Fighting SB48 head-on is a losing proposition. First it will rally the gays, unions and the Democrat Party against you. Second, we don’t have the money to fight this battle. Third, when we lose, it will embolden the other side to take this nationwide. In the end we will be worse-off for fighting on their terms. You need to redefine this issue in a way that advances favorable reasons why local control is better than these stupid and irrelevant (and politically correct) social engineering mandates.

California schools are in the bottom of the nation in terms of education. Arguing against Mark Leno and mandates for social engineering should be argued on the basis that our children and the teachers don’t have time for this B.S. when the children can’t learn the basics of reading, writing and arithmetic. Make SB48 irrelevant by placing curriculum control on a local level. This is both the Republican way and the way our Founders intended these decisions to be made.

Sincerely,

Then last night I saw this on the KOVR TV website.

http://sacramento.cbslocal.com/2011/07/15/group-begins-pushing-back-against-gay-history-bill/

Group Begins Pushing Back Against Gay History Bill

SACRAMENTO, California (AP) – A family advocacy group is already challenging a new California law that adds lessons about gays to social studies classes.

Paulo Sibaja of the Sacramento-based Capitol Resource Institute said he started the process Friday for a statewide vote to overturn the bill signed by Gov. Jerry Brown a day earlier.

Brown, a Democrat, signed SB 48, making California the first state in the nation to teach about gays and lesbians in a public school curriculum.

Advocates say the new law will teach students to be more accepting in light of the bullying that happens to gay students. It also ensures that students are taught about the contributions of people who are gay, lesbian, bisexual and transgender in social studies.

Conservatives opposed the law, saying it would teach children to accept homosexuality.
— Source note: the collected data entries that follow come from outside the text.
(* ===== verification/ShellLex.v ===== *)
(** * Tokens of the shell

    A reference definition of the tokens of a line, and the rules of [gettoken]
    and [peek] of sh.c over it. *)

From stdpp Require Import base numbers list sets strings.
From S2P Require Import Prelude Strings Syscall Shell.

Open Scope Z_scope.

Definition white (c : Z) : bool := bool_decide (c ∈ [32; 9; 13; 10; 11]).
Definition symbol (c : Z) : bool := bool_decide (c ∈ [60; 124; 62; 38; 59; 40; 41]).
Definition wordc (c : Z) : bool := negb (white c) && negb (symbol c).

(** A word, a symbol, or [>>]. *)
Inductive token :=
| Word (w : list Z)
| Sym (c : Z)
| Append.

Definition code (t : token) : Z := match t with Word _ => 97 | Sym c => c | Append => 43 end.

(** The tokens of a line. *)
Fixpoint lex (s : list Z) : list token :=
  match s with
  | [] => []
  | c :: s' =>
      if white c then lex s'
      else if symbol c then
        match s' with
        | d :: s'' => if (c =? 62) && (d =? 62) then Append :: lex s'' else Sym c :: lex s'
        | [] => [Sym c]
        end
      else match s' with
           | d :: _ =>
               if wordc d then match lex s' with Word w :: ts => Word (c :: w) :: ts | ts => Word [c] :: ts end
               else Word [c] :: lex s'
           | [] => [Word [c]]
           end
  end.

(** The length of the longest prefix of bytes that satisfy [p]. *)
Fixpoint prefix_len (p : Z -> bool) (l : list Z) : nat :=
  match l with
  | c :: l => if p c then S (prefix_len p l) else 0
  | [] => 0
  end.

Lemma prefix_len_le p l : (prefix_len p l <= length l)%nat.
Proof. induction l as [|c l IH]; simpl; [lia|]. destruct (p c); lia. Qed.

Lemma prefix_len_take p l : Forall (fun c => p c = true) (take (prefix_len p l) l).
Proof. induction l as [|c l IH]; simpl; [constructor|]. destruct (p c) eqn:Hc; simpl; [by constructor|constructor]. Qed.

Lemma prefix_len_stop p l c : l !! prefix_len p l = Some c -> p c = false.
Proof. induction l as [|d l IH]; simpl; [done|]. destruct (p d) eqn:Hd; simpl; [done|]. by intros [= <-]. Qed.

Lemma lex_white l : lex l = lex (drop (prefix_len white l) l).
Proof. induction l as [|c l IH]; [done|]. cbn [prefix_len]. destruct (white c) eqn:Hc; [|done]. simpl. by rewrite Hc. Qed.

Lemma lex_word c l : wordc c = true ->
  lex (c :: l) = Word (take (prefix_len wordc (c :: l)) (c :: l)) :: lex (drop (prefix_len wordc (c :: l)) (c :: l)).
Proof.
  intros Hc. revert c Hc. induction l as [|d l IH]; intros c Hc; pose proof Hc as Hc'; apply andb_true_iff in Hc' as [Hw Hs];
    apply negb_true_iff in Hw, Hs.
  - simpl. by rewrite Hw, Hs, Hc.
  - cbn [lex]. rewrite Hw, Hs. cbn [prefix_len]. rewrite Hc. destruct (wordc d) eqn:Hd; [|done].
    specialize (IH d Hd). cbn [prefix_len lex] in IH. rewrite Hd in IH. cbn [lex]. rewrite IH. done.
Qed.

Lemma among_spec l c : 0 ∉ l -> among (l ++ [0]) c = Ok (bool_decide (c ∈ l)).
Proof.
  intros H0. unfold among. induction l as [|x l IH]; [done|]. simpl. destruct (Z.eqb_spec x 0) as [->|Hx]; [by destruct H0; left|].
  destruct (Z.eqb_spec x c) as [->|Hc].
  - simpl. f_equal. symmetry. apply bool_decide_eq_true. left.
  - rewrite IH by (intros ?; apply H0; by right). f_equal. apply bool_decide_ext. rewrite elem_of_cons. split; [by right|]. by intros [->|?].
Qed.

Lemma among_white c : among whitespace c = Ok (white c).
Proof. apply (among_spec [32; 9; 13; 10; 11]). by intros H; repeat (apply elem_of_cons in H as [?|H]; [done|]); apply elem_of_nil in H. Qed.

Lemma among_symbols c : among symbols c = Ok (symbol c).
Proof. apply (among_spec [60; 124; 62; 38; 59; 40; 41]). by intros H; repeat (apply elem_of_cons in H as [?|H]; [done|]); apply elem_of_nil in H. Qed.

(** ** The rules *)

Section Line.
Context (line pad : list Z).
Hypothesis Hnul : 0 ∉ line.

Let buf := line ++ 0 :: pad.
Let es := length line.

Lemma at_line s c l : drop s line = c :: l -> at_ buf s = Ok c /\ drop (S s) line = l /\ (s < es)%nat /\ c <> 0.
Proof.
  intros Hd. assert (Hl : line !! s = Some c) by (rewrite <-(Nat.add_0_r s), <-lookup_drop, Hd; done).
  pose proof (lookup_lt_Some _ _ _ Hl). split_and!; [|by rewrite <-Nat.add_1_r, <-drop_drop, Hd|done|].
  - unfold at_, buf. by rewrite lookup_app_l, Hl.
  - intros ->. apply Hnul. by eapply list_elem_of_lookup_2.
Qed.

Lemma at_end : at_ buf es = Ok 0.
Proof. unfold at_, buf, es. by rewrite lookup_app_r, Nat.sub_diag by lia. Qed.

Lemma skip_white_spec s l : drop s line = l -> skip_white buf (length l) s = Ok (s + prefix_len white l)%nat.
Proof.
  revert s. induction l as [|c l IH]; intros s Hd; simpl; [by rewrite Nat.add_0_r|].
  destruct (at_line _ _ _ Hd) as (-> & Hd' & _). unfold mbind, outcome_bind. rewrite among_white. destruct (white c).
  - rewrite (IH (S s)) by done. f_equal. lia.
  - f_equal. lia.
Qed.

Lemma skip_word_spec s l : drop s line = l -> skip_word buf (length l) s = Ok (s + prefix_len wordc l)%nat.
Proof.
  revert s. induction l as [|c l IH]; intros s Hd; simpl; [by rewrite Nat.add_0_r|].
  destruct (at_line _ _ _ Hd) as (-> & Hd' & _). unfold mbind, outcome_bind, wordc at 1. rewrite among_white. destruct (white c); simpl; [f_equal; lia|].
  rewrite among_symbols. destruct (symbol c); simpl; [f_equal; lia|]. rewrite (IH (S s)) by done. f_equal. lia.
Qed.

Lemma drop_len s : (es - s)%nat = length (drop s line).
Proof. by rewrite length_drop. Qed.

(** Skipping white space leaves the tokens. *)
Lemma skip_white_rep s : (s <= es)%nat -> exists s', skip_white buf (es - s) s = Ok s' /\ (s <= s' <= es)%nat /\
  lex (drop s' line) = lex (drop s line) /\ (forall c l, drop s' line = c :: l -> white c = false).
Proof.
  intros Hs. rewrite drop_len, (skip_white_spec s _ eq_refl). eexists. split; [done|].
  pose proof (prefix_len_le white (drop s line)) as Hle. rewrite length_drop in Hle. fold es in Hle. split_and!; [lia|lia| |].
  - rewrite (lex_white (drop s line)), drop_drop. done.
  - intros c l Hd. apply (prefix_len_stop white (drop s line)). rewrite lookup_drop, <-(Nat.add_0_r (s + _)), <-lookup_drop, Hd. done.
Qed.

(** The token at [s]. *)
Definition rep (s : nat) (ts : list token) : Prop := (s <= es)%nat /\ lex (drop s line) = ts.

(** [q] and [e] are the ends of the word [w]. *)
Definition cut (w : list Z) (q e : nat) : Prop :=
  take (e - q) (drop q line) = w /\ (q < e <= es)%nat /\ Forall (fun c => wordc c = true) w /\
  (forall c, line !! e = Some c -> wordc c = false).

(** The first token starts with one of [l]. *)
Definition starts (l : list Z) (ts : list token) : bool :=
  match ts with
  | Sym c :: _ => bool_decide (c ∈ l)
  | Append :: _ => bool_decide (62 ∈ l)
  | _ => false
  end.

Context {E : error -> Prop}.

Lemma lex_head c l t ts : white c = false -> lex (c :: l) = t :: ts ->
  (symbol c = true /\ (t = Sym c \/ c = 62 /\ t = Append)) \/ (wordc c = true /\ exists w, t = Word w).
Proof.
  intros Hw Hlex. destruct (symbol c) eqn:Hs.
  - left. split; [done|]. cbn [lex] in Hlex. rewrite Hw, Hs in Hlex. destruct l as [|d l]; [left; congruence|].
    destruct (Z.eqb_spec c 62) as [->|]; [|left; simpl in Hlex; congruence].
    destruct (Z.eqb_spec d 62); simpl in Hlex; [right|left]; (split; congruence) || congruence.
  - right. assert (Hc : wordc c = true) by (unfold wordc; by rewrite Hw, Hs). split; [done|]. rewrite lex_word in Hlex by done.
    injection Hlex as <- _. by eexists.
Qed.

Lemma rep_nil s : rep s [] -> forall s', (s <= s' <= es)%nat -> lex (drop s' line) = lex (drop s line) ->
  (forall c l, drop s' line = c :: l -> white c = false) -> s' = es.
Proof.
  intros [Hs Hl] s' Hs' Hl' Hw. destruct (drop s' line) as [|c l] eqn:Hd.
  - assert (H : length (drop s' line) = 0%nat) by (by rewrite Hd). rewrite length_drop in H. fold es in H. lia.
  - exfalso. specialize (Hw _ _ eq_refl). rewrite Hl in Hl'. cbn [lex] in Hl'. rewrite Hw in Hl'.
    repeat case_match; done.
Qed.

Lemma wp_peek l s ts Q : rep s ts -> 0 ∉ l -> Forall (fun c => symbol c = true) l ->
  (forall s', rep s' ts -> (s <= s')%nat -> Q (starts l ts) s') ->
  wp E (peek buf es (l ++ [0])) Q s.
Proof.
  intros Hr H0 Hsy HQ. pose proof Hr as [Hs Hlex]. unfold peek. apply wp_bind, wp_get, wp_bind.
  destruct (skip_white_rep s Hs) as (s' & -> & Hs' & Hl' & Hw). eapply wp_lift; [done|]. apply wp_bind, wp_modify, wp_bind.
  destruct (drop s' line) as [|c l'] eqn:Hd.
  - assert (Hse : s' = es) by (assert (H : length (drop s' line) = 0%nat) by (by rewrite Hd); rewrite length_drop in H; fold es in H; lia).
    subst s'. rewrite at_end. eapply wp_lift; [done|]. apply wp_ret. assert (ts = []) as -> by (by rewrite <-Hlex, <-Hl').
    apply (HQ es); [|lia]. split; [lia|]. by rewrite Hd.
  - destruct (at_line _ _ _ Hd) as (-> & _ & _ & Hc). eapply wp_lift; [done|]. destruct (Z.eqb_spec c 0); [done|].
    rewrite among_spec by done. eapply wp_lift; [done|]. specialize (Hw _ _ eq_refl).
    replace (bool_decide (c ∈ l)) with (starts l ts); [apply HQ; [|lia]; split; [lia|]; by rewrite Hd, Hl'|].
    rewrite <-Hlex, <-Hl'. destruct (lex (c :: l')) as [|t ts'] eqn:Hlx; [cbn [lex] in Hlx; rewrite Hw in Hlx; repeat case_match; done|].
    destruct (lex_head _ _ _ _ Hw Hlx) as [[_ [->|[-> ->]]]|[Hwc [w ->]]]; [done|done|]. simpl. symmetry. apply bool_decide_eq_false.
    intros Hin. rewrite Forall_forall in Hsy. apply Hsy in Hin. unfold wordc in Hwc. by rewrite Hin, andb_false_r in Hwc.
Qed.

Lemma wp_gettoken_end s Q : rep s [] -> (rep es [] -> Q (0, es, es) es) -> wp E (gettoken buf es) Q s.
Proof.
  intros Hr HQ. pose proof Hr as [Hs Hlex]. unfold gettoken. apply wp_bind, wp_get, wp_bind.
  destruct (skip_white_rep s Hs) as (s' & -> & Hs' & Hl' & Hw). pose proof (rep_nil _ Hr _ Hs' Hl' Hw) as ->.
  eapply wp_lift; [done|]. apply wp_bind. rewrite at_end. eapply wp_lift; [done|]. apply wp_bind. eapply wp_lift; [done|].
  apply wp_bind. rewrite Nat.sub_diag. eapply wp_lift; [done|]. apply wp_bind, wp_modify, wp_ret, HQ. split; [done|]. by rewrite Hl'.
Qed.

(** [switch( *s)] in [gettoken]: the token's code and end. *)
Definition switch (c : Z) (s : nat) : outcome (Z * nat) :=
  if c =? 0 then Ok (c, s)
  else if bool_decide (c ∈ [124; 40; 41; 59; 38; 60]) then Ok (c, S s)
  else if c =? 62 then d ← at_ buf (S s); if d =? 62 then Ok (43, S (S s)) else Ok (c, S s)
  else e ← skip_word buf (es - s) s; Ok (97, e).

Lemma at_next s c l : drop s line = c :: l -> exists d, at_ buf (S s) = Ok d /\ match l with [] => d = 0 | x :: _ => d = x end.
Proof.
  intros Hd. destruct (at_line _ _ _ Hd) as (_ & Hd' & Hs & _). destruct l as [|x l].
  - exists 0. split; [|done]. assert (S s = es) as ->; [|apply at_end].
    assert (H : length (drop (S s) line) = 0%nat) by (by rewrite Hd'). rewrite length_drop in H. fold es in H. lia.
  - destruct (at_line _ _ _ Hd') as (-> & _). by exists x.
Qed.

Lemma switch_spec s c l t ts : drop s line = c :: l -> white c = false -> lex (c :: l) = t :: ts ->
  exists e, switch c s = Ok (code t, e) /\ (s < e <= es)%nat /\ lex (drop e line) = ts /\ (forall w, t = Word w -> cut w s e).
Proof.
  intros Hd Hw Hlex. destruct (at_line _ _ _ Hd) as (_ & Hd1 & Hs & Hc). destruct (at_next _ _ _ Hd) as (d & Hat & Hdl).
  unfold switch. destruct (Z.eqb_spec c 0); [done|]. clear n. case_bool_decide as Hin.
  { assert (Hsy : symbol c = true) by (apply bool_decide_eq_true; set_solver).
    assert (Hne : c =? 62 = false).
    { apply Z.eqb_neq. intros ->. by repeat (apply elem_of_cons in Hin as [?|Hin]; [done|]); apply elem_of_nil in Hin. }
    exists (S s). cbn [lex] in Hlex. rewrite Hw, Hsy, Hne in Hlex. simpl in Hlex.
    assert (t = Sym c /\ lex l = ts) as [-> <-] by (destruct l; split; simpl in *; congruence). split_and!; [done|lia|lia|by rewrite Hd1|done]. }
  destruct (Z.eqb_spec c 62) as [->|Hne].
  { rewrite Hat. unfold mbind, outcome_bind. cbn [lex] in Hlex. change (white 62) with false in Hlex. change (symbol 62) with true in Hlex.
    change (62 =? 62) with true in Hlex. destruct l as [|x l]; cbn [andb] in Hlex.
    - subst d. exists (S s). injection Hlex as <- <-. simpl. split_and!; [done|lia|lia|by rewrite Hd1|done].
    - subst d. destruct (at_line _ _ _ Hd1) as (_ & Hd2 & Hs2 & _). destruct (Z.eqb_spec x 62); injection Hlex as <- <-.
      + exists (S (S s)). split_and!; [done|lia|lia|by rewrite Hd2|done].
      + exists (S s). split_and!; [done|lia|lia|by rewrite Hd1|done]. }
  assert (Hsy : symbol c = false).
  { apply bool_decide_eq_false. intros Hin'. apply Hin. set_solver. }
  assert (Hwc : wordc c = true) by (unfold wordc; by rewrite Hw, Hsy). rewrite lex_word in Hlex by done.
  rewrite drop_len, (skip_word_spec s _ eq_refl), Hd. unfold mbind, outcome_bind. remember (prefix_len wordc (c :: l)) as n eqn:En.
  assert (t = Word (take n (c :: l)) /\ ts = lex (drop n (c :: l))) as [-> ->] by (split; congruence).
  assert (Hn : (1 <= n)%nat) by (rewrite En; cbn [prefix_len]; rewrite Hwc; lia).
  assert (Hn2 : (s + n <= es)%nat).
  { pose proof (prefix_len_le wordc (drop s line)) as Hle. rewrite length_drop, Hd, <-En in Hle. fold es in Hle. lia. }
  exists (s + n)%nat. split_and!; [done|lia|lia|by rewrite <-drop_drop, Hd|]. intros w Hww. assert (w = take n (c :: l)) as -> by congruence. split_and!; [|lia|lia| |].
  - rewrite Hd. f_equal. lia.
  - rewrite En. apply prefix_len_take.
  - intros x Hx. apply (prefix_len_stop wordc (c :: l)). by rewrite <-En, <-Hd, lookup_drop.
Qed.

Lemma wp_gettoken s t ts Q : rep s (t :: ts) ->
  (forall q e s', rep s' ts -> (s < s')%nat -> (forall w, t = Word w -> cut w q e) -> Q (code t, q, e) s') ->
  wp E (gettoken buf es) Q s.
Proof.
  intros [Hs Hlex] HQ. unfold gettoken. apply wp_bind, wp_get, wp_bind.
  destruct (skip_white_rep s Hs) as (q & -> & Hq & Hl & Hw). eapply wp_lift; [done|]. apply wp_bind.
  destruct (drop q line) as [|c l] eqn:Hd; [by rewrite Hlex in Hl|]. rewrite Hlex in Hl.
  destruct (at_line _ _ _ Hd) as (-> & _). eapply wp_lift; [done|]. apply wp_bind.
  destruct (switch_spec _ _ _ _ _ Hd (Hw _ _ eq_refl) Hl) as (e & Hsw & He & Hts & Hcut). eapply wp_lift; [exact Hsw|].
  apply wp_bind. destruct (skip_white_rep e) as (s' & -> & Hs' & Hl' & _); [lia|]. eapply wp_lift; [done|].
  apply wp_bind, wp_modify, wp_ret. apply HQ; [|lia|done]. split; [lia|]. by rewrite Hl'.
Qed.


End Line.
Then this morning I was sent the following:

YOU CANNOT HIT A HOMERUN UNLESS YOU SWING THE BAT.
SURRENDER IS NOT THE AMERICAN WAY
THIS IS A 100% DEMOCRAT PARTY PLATFORM AND PROMOTING A REPEAL WILL GALVANIZE THE PUBLIC TO WHAT THE DEMOCRAT PARTY BELIEVES, THE DESTRUCTION OF THE FAMILY.
WE WILL BE ABLE TO AFFILIATE WITH FAMILY VALUE ADVOCATES, INDEPENTANTS, AND THE UNEDUCATED VOTERS.  2012 IS THE PRESIDENTIAL ELECTION THAT WILL BE AFFECTED BY THE REPEAL BEING ON THE BALLOT BRINGING OUT THE FRIENDLY VOTERS.
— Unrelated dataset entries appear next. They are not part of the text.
(* ===== verification/ShellParse.v ===== *)
(** * The grammar of the shell

    The commands of a line of tokens as a grammar, and that the recursive descent
    of sh.c accepts exactly its lines and builds the commands it gives them. *)

From stdpp Require Import base numbers list sets strings.
From S2P Require Import Prelude Strings Syscall Shell ShellLex.

Open Scope Z_scope.

(** Commands with their strings. *)
Inductive scmd :=
| SExec (argv : list (list Z))
| SRedir (c : scmd) (file : list Z) (mode fd : Z)
| SPipe (left right : scmd)
| SList (left right : scmd)
| SBack (c : scmd).

Definition redir : Type := list Z * Z * Z.
Definition wrap1 (x : scmd) (r : redir) : scmd := SRedir x r.1.1 r.1.2 r.2.
Definition wrap (x : scmd) (rs : list redir) : scmd := foldl wrap1 x rs.
Definition backs (n : nat) (x : scmd) : scmd := Nat.iter n SBack x.

(** ** The grammar *)

(** The mode and descriptor of a redirection. *)
Definition kind (t : token) : option (Z * Z) :=
  match t with
  | Sym c => if c =? 60 then Some (O_RDONLY, 0) else if c =? 62 then Some (Z.lor O_WRONLY O_CREATE, 1) else None
  | Append => Some (Z.lor O_WRONLY O_CREATE, 1)
  | Word _ => None
  end.

Inductive g_redirs : list token -> list redir -> Prop :=
| gr_nil : g_redirs [] []
| gr_cons t w m f ts rs : kind t = Some (m, f) -> g_redirs ts rs -> g_redirs (t :: Word w :: ts) ((w, m, f) :: rs).

(** Words and redirections in any order. *)
Inductive g_items : list token -> list (list Z) -> list redir -> Prop :=
| gi_nil : g_items [] [] []
| gi_word w ts ws rs : g_items ts ws rs -> g_items (Word w :: ts) (w :: ws) rs
| gi_redir t w m f ts ws rs : kind t = Some (m, f) -> g_items ts ws rs -> g_items (t :: Word w :: ts) ws ((w, m, f) :: rs).

Inductive g_line : list token -> scmd -> Prop :=
| gl_pipe n ts x : g_pipe ts x -> g_line (ts ++ replicate n (Sym 38)) (backs n x)
| gl_list n ts x ts' x' : g_pipe ts x -> g_line ts' x' ->
    g_line (ts ++ replicate n (Sym 38) ++ Sym 59 :: ts') (SList (backs n x) x')
with g_pipe : list token -> scmd -> Prop :=
| gp_exec ts x : g_exec ts x -> g_pipe ts x
| gp_pipe ts x ts' x' : g_exec ts x -> g_pipe ts' x' -> g_pipe (ts ++ Sym 124 :: ts') (SPipe x x')
with g_exec : list token -> scmd -> Prop :=
| ge_items ts ws rs : g_items ts ws rs -> (length ws < MAXARGS)%nat -> g_exec ts (wrap (SExec ws) rs)
| ge_block ts x ts' rs : g_line ts x -> g_redirs ts' rs -> g_exec (Sym 40 :: ts ++ Sym 41 :: ts') (wrap x rs).

Scheme g_line_rec := Induction for g_line Sort Prop
with g_pipe_rec := Induction for g_pipe Sort Prop
with g_exec_rec := Induction for g_exec Sort Prop.
Combined Scheme g_mutual from g_line_rec, g_pipe_rec, g_exec_rec.

(** ** Small facts *)

Lemma gl_one ts x : g_pipe ts x -> g_line ts x.
Proof. intros H. pose proof (gl_pipe 0 ts x H) as H'. by rewrite app_nil_r in H'. Qed.

Lemma wrap_app x rs rs' : wrap x (rs ++ rs') = wrap (wrap x rs) rs'.
Proof. apply foldl_app. Qed.

Lemma backs_S n x : backs (S n) x = SBack (backs n x).
Proof. done. Qed.

Lemma backs_back n x : backs n (SBack x) = backs (S n) x.
Proof. unfold backs. by rewrite Nat.iter_succ_r. Qed.

Lemma redirs_items ts rs ts' ws rs' : g_redirs ts rs -> g_items ts' ws rs' -> g_items (ts ++ ts') ws (rs ++ rs').
Proof. induction 1; [done|]. intros. simpl. constructor; auto. Qed.

(** Items start with their redirections. *)
Lemma items_split ts ws rs : g_items ts ws rs -> exists t1 r1 t2 r2, ts = t1 ++ t2 /\ rs = r1 ++ r2 /\ g_redirs t1 r1 /\
  ((t2 = [] /\ ws = [] /\ r2 = []) \/ exists w t3 ws', t2 = Word w :: t3 /\ ws = w :: ws' /\ g_items t3 ws' r2).
Proof.
  induction 1 as [|w ts ws rs H _|t w m f ts ws rs Hk H IH].
  - exists [], [], [], []. split_and!; try done; [constructor|by left].
  - exists [], [], (Word w :: ts), rs. split_and!; try done; [constructor|]. right. by exists w, ts, ws.
  - destruct IH as (t1 & r1 & t2 & r2 & -> & -> & Hr & Hc). exists (t :: Word w :: t1), ((w, m, f) :: r1), t2, r2.
    split_and!; [done|done|by constructor|done].
Qed.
The letter was sent all in capital letters which we all know is reserved for shouting. Will shouting at me do any good? Not likely.

Neither the author quoted above nor the Capitol Resource Institute has a proverbial “pot to piss in” so where do they think they will get the millions of dollars to qualify a ballot initiative or run the campaign necessary to win. To run a successful campaign they will need around 30 million dollars just to be credible. As they have defined it, this is such a narrow issue that they have no hope of winning.
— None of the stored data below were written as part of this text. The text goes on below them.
(** The line [w sym v]. *)
Lemma parse_redirected {MA : Malloc} {MO : MallocOk} w v sym t pad : good_word w -> good_word v -> kind t = Some (Z.lor O_WRONLY O_CREATE, 1) -> 0 ∉ sym ->
  wordc (default 0 (head sym)) = false -> (forall l, good_word v -> lex (sym ++ v ++ l) = t :: lex (v ++ l)) ->
  exists c buf', parsecmd ((w ++ sym ++ v) ++ 0 :: pad) = Ok (c, buf') /\ resolve buf' c = SRedir (SExec [w]) v (Z.lor O_WRONLY O_CREATE) 1.
Proof.
  intros Hw Hv Hk H0 Hh Hlex. refine (parsecmd_complete _ _ _ _ _).
  - intros [H|[H|H]%elem_of_app]%elem_of_app; [by destruct Hw as (_ & _ & ?)|done|by destruct Hv as (_ & _ & ?)].
  - rewrite lex_word_app by (done || by destruct sym). specialize (Hlex [] Hv). rewrite app_nil_r in Hlex. rewrite Hlex.
    replace (lex v) with (lex (v ++ [])) by (by rewrite app_nil_r). rewrite (lex_word_app v []) by done.
    apply gl_one, gp_exec, (ge_items _ [w] [(v, Z.lor O_WRONLY O_CREATE, 1)]); [|unfold MAXARGS; simpl; lia]. by repeat constructor.
Qed.

(** [w >> v] is parsed to the same command as [w > v]: the file is opened for
    writing from its start, and nothing is appended. *)
Theorem append_is_overwrite {MA : Malloc} {MO : MallocOk} w v pad : good_word w -> good_word v ->
  exists c1 b1 c2 b2, parsecmd ((w ++ [62; 62] ++ v) ++ 0 :: pad) = Ok (c1, b1) /\ parsecmd ((w ++ [62] ++ v) ++ 0 :: pad) = Ok (c2, b2) /\
    resolve b1 c1 = resolve b2 c2.
Proof.
  intros Hw Hv. destruct (parse_redirected w v [62; 62] Append pad) as (c1 & b1 & H1 & R1); try done; [by set_unfold; lia|].
  destruct (parse_redirected w v [62] (Sym 62) pad) as (c2 & b2 & H2 & R2); try done; [by set_unfold; lia| |].
  - intros l (Hne & Hv' & _). apply lex_gt. destruct v as [|c v]; [done|]. intros [= ->]. by apply Forall_cons in Hv' as [Hv' _].
  - exists c1, b1, c2, b2. split_and!; [done|done|congruence].
Qed.

(** [a>b|c]. *)
Definition demo_pipe : list Z := [97; 62; 98; 124; 99].

Lemma demo_pipe_nul : 0 ∉ demo_pipe.
Proof. by refine (bool_decide_eq_true_1 _ _); vm_compute. Qed.

Lemma runcmd_descriptors_witness : exists c buf', parsecmd (demo_pipe ++ 0 :: [0]) = Ok (c, buf') /\
  all_execs (fun _ t => exists i' o', t = three i' o' (Given 2) 13) (runcmd buf' c [] (three (Given 0) (Given 1) (Given 2) 13)).
Proof.
  destruct (parsecmd (demo_pipe ++ 0 :: [0])) as [[c buf']|] eqn:Hrun; [|by vm_compute in Hrun]. exists c, buf'. split; [done|].
  exact (runcmd_descriptors demo_pipe [0] c buf' (Given 0) (Given 1) (Given 2) 11 demo_pipe_nul Hrun).
Defined.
Just look at the next election cycle. We have new legislative districts in all 50 states, Presidential primaries, congressional races, some important US Senate races and we are arguably in the midst of a depression (not a recession) and you want to wage this war against the gays, the unions and the Democrat Party. The public employee unions in California have over 250 million dollars to spend in the next election. Give these realities, where are you going to find the money from the private sector that you need to run a stop SB 48 campaign? What did you not understand about the stop AB 23 campaign? It was funded by businesses not a bunch of poor folks in churches and they lost badly. Why would the stop AB 48 campaign be any different?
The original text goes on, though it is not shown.